I have a model (Realtor) with a ForeignKey field (BillingTier), which has a ManyToManyField (BillingPlan). For each logged in realtor, I want to check if they have a billing plan that offers automatic feedback on their listings. Here's what the models look like, briefly:

class Realtor(models.Model):
  user = models.OneToOneField(User)
  billing_tier = models.ForeignKey(BillingTier, blank=True, null=True, default=None)

class BillingTier(models.Model):
  plans = models.ManyToManyField(BillingPlan)

class BillingPlan(models.Model):
  automatic_feedback = models.BooleanField(default=False)

I have a permissions helper that checks the user permissions on each page load, and denies access to certain pages. I want to deny the feedback page if they don't have the automatic feedback feature in their billing plan. However, I'm not really sure the best way to get this information. Here's what I've researched and found so far, but it seems inefficient to be querying on each page load:

def isPermitted(user, url):
  premium = [t[0] for t in user.realtor.billing_tier.plans.values_list('automatic_feedback') if t[0]]

I saw some solutions which involved using filter (ManyToMany field values from queryset), but I'm equally unsure of using the query for each page load. I would have to get the billing tier id from the realtor: bt_id = user.realtor.billing_tier.id and then query the model like so:

BillingTier.objects.filter(id = bt_id).filter(plans__automatic_feedback=True).distinct()

I think the second option reads nicer, but I think the first would perform better because I wouldn't have to import and query the BillingTier model.

Is there a better option, or are these two the best I can hope for? Also, which would be more efficient for every page load?

Answer 1

As per the OP's invitation, here's an answer.

The core question is how to define an efficient permission check based on a highly relational data model.

The first variant involves building a Python list from evaluating a Django query set. The suspicion must certainly be that it imposes unnecessary computations on the Python interpreter.
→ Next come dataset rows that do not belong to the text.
(** X23.  With [show=True], when the solver returns without a solution, as
    it does for an infeasible model, [get_objective_value] raises a
    [CplexError] after the status line has been printed:
    [transportation_problem] prints the status line, then the line of its
    handler, and returns. *)
Theorem transportation_problem_no_solution (supply demand costs : list num)
    (sol : Solution sval) (msg : string) (w : World num) :
  Cplex_raises = None ->
  List.length costs = List.length supply * List.length demand ->
  solve (transport_spec supply demand costs) = Ok sol ->
  get_objective_value sol = Raise (CplexError msg) ->
  transportation_problem supply demand costs true w =
  (Ok tt,
   mk_World (transport_spec supply demand costs)
     (stdout w
      ++ [("Solution status: " ^^ get_status_string sol)%string;
          ("Exception raised: " ^^ msg)%string])).
Proof.
  intros Hnew Hc Hsolve Hobj.
  pose proof (transport_model_built supply demand costs (stdout w) Hc) as Et.
  unfold fresh_world in Et.
  unfold transportation_problem, try_except_CplexError.
  erewrite bind_Ok by (unfold cplex_Cplex; rewrite Hnew; reflexivity).
  erewrite bind_Ok by exact Et.
  erewrite bind_Ok by (unfold problem_solve; simpl; rewrite Hsolve; reflexivity).
  erewrite bind_Ok by reflexivity.
  erewrite bind_Raise_at by (unfold eval; rewrite Hobj; reflexivity).
  unfold print. simpl. rewrite <- app_assoc. reflexivity.
Qed.

End TransportScript.

(** ** What the rows of the models say *)

Section Rows.
Context {TXT : Texts}.
Local Open Scope R_scope.



Lemma sum_R_plus {A : Type} (f g : A -> R) (l : list A) :
  sum_R (map (fun a => f a + g a) l) = sum_R (map f l) + sum_R (map g l).
Proof.
  unfold sum_R. induction l as [| a l IH]; simpl; [lra | rewrite IH; lra].
Qed.

Lemma sum_R_zero {A : Type} (l : list A) : sum_R (map (fun _ => 0) l) = 0.
Proof.
  unfold sum_R. induction l as [| a l IH]; simpl; [reflexivity | lra].
Qed.

(** Summing by rows or by columns gives the same total. *)
Lemma sum_R_swap {A B : Type} (t : A -> B -> R) (l : list A) (l' : list B) :
  sum_R (map (fun a => sum_R (map (fun b => t a b) l')) l) =
  sum_R (map (fun b => sum_R (map (fun a => t a b) l)) l').
Proof.
  induction l as [| a l IH]; simpl.
  - rewrite sum_R_zero. reflexivity.
  - rewrite IH. rewrite <- sum_R_plus. reflexivity.
Qed.

Lemma sum_R_ext {A : Type} (f g : A -> R) (l : list A) :
  (forall a, In a l -> f a = g a) -> sum_R (map f l) = sum_R (map g l).
Proof.
  intros Hfg. rewrite (map_ext_in f g l Hfg). reflexivity.
Qed.

Lemma sum_R_le {A : Type} (f g : A -> R) (l : list A) :
  (forall a, In a l -> f a <= g a) -> sum_R (map f l) <= sum_R (map g l).
Proof.
  induction l as [| a l IH]; intros Hfg; simpl; [lra |].
  pose proof (Hfg a (or_introl eq_refl)).
  assert (sum_R (map f l) <= sum_R (map g l))
    by (apply IH; intros b Hb; apply Hfg; right; exact Hb).
  lra.
Qed.

(** Terms that are bounded one by one and reach the bound in total reach it
    one by one. *)
Lemma sum_R_tight {A : Type} (f g : A -> R) (l : list A) :
  (forall a, In a l -> f a <= g a) ->
  sum_R (map f l) = sum_R (map g l) ->
  forall a, In a l -> f a = g a.
Proof.
  induction l as [| b l IH]; intros Hfg Hsum a Ha; [destruct Ha |].
  simpl in Hsum.
  pose proof (Hfg b (or_introl eq_refl)) as Hb.
  assert (Hl : sum_R (map f l) <= sum_R (map g l))
    by (apply sum_R_le; intros c Hc; apply Hfg; right; exact Hc).
  destruct Ha as [<- | Ha]; [lra |].
  apply IH; [intros c Hc; apply Hfg; right; exact Hc | lra | exact Ha].
Qed.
Although it's not clear whether that's tolerable if at the same time it allows for a less complex database query (a tradeoff which is hard to assess), the underlying DB query is not exactly simple.

The second approach involves fetching additional 1:1 data through relational lookups and then checking if there is any record fulfilling access criteria in a different, 1:n relation.

Let's have a look at them.

• bt_id = user.realtor.billing_tier.id: This is required to get the hook for the following 1:n query. It is indeed highly inefficient in itself. It can be optimized in two ways.
  • As per Django: Access Foreign Keys Directly, it can be written as bt_id = user.realtor.billing_tier_id because the id is of course present in billing_tier and needs not be found via a relational operation.
  • Assuming that the page in itself would only load a user object, Django can be told to fetch and cache relational data along with that via select_related. So if the page does not only fetch the user object but the required billing_tier_id as well, we have saved one additional DB hit.
• BillingTier.objects.filter(id = bt_id).filter(plans__automatic_feedback=True).distinct() can be optimized using Django's exists because that will redurce efforts both in the database and regarding data traffic between the database and Python.
• Maybe even Django's prefetch_related can be used to combine the 1:1 and 1:n queries into a single query, but it's much more difficult to judge whether that pays. Could be worth a try.

In any case, it's worth installing a gem called Django Debug Toolbar which will allow you to analyze how much time your implementation spends on database queries.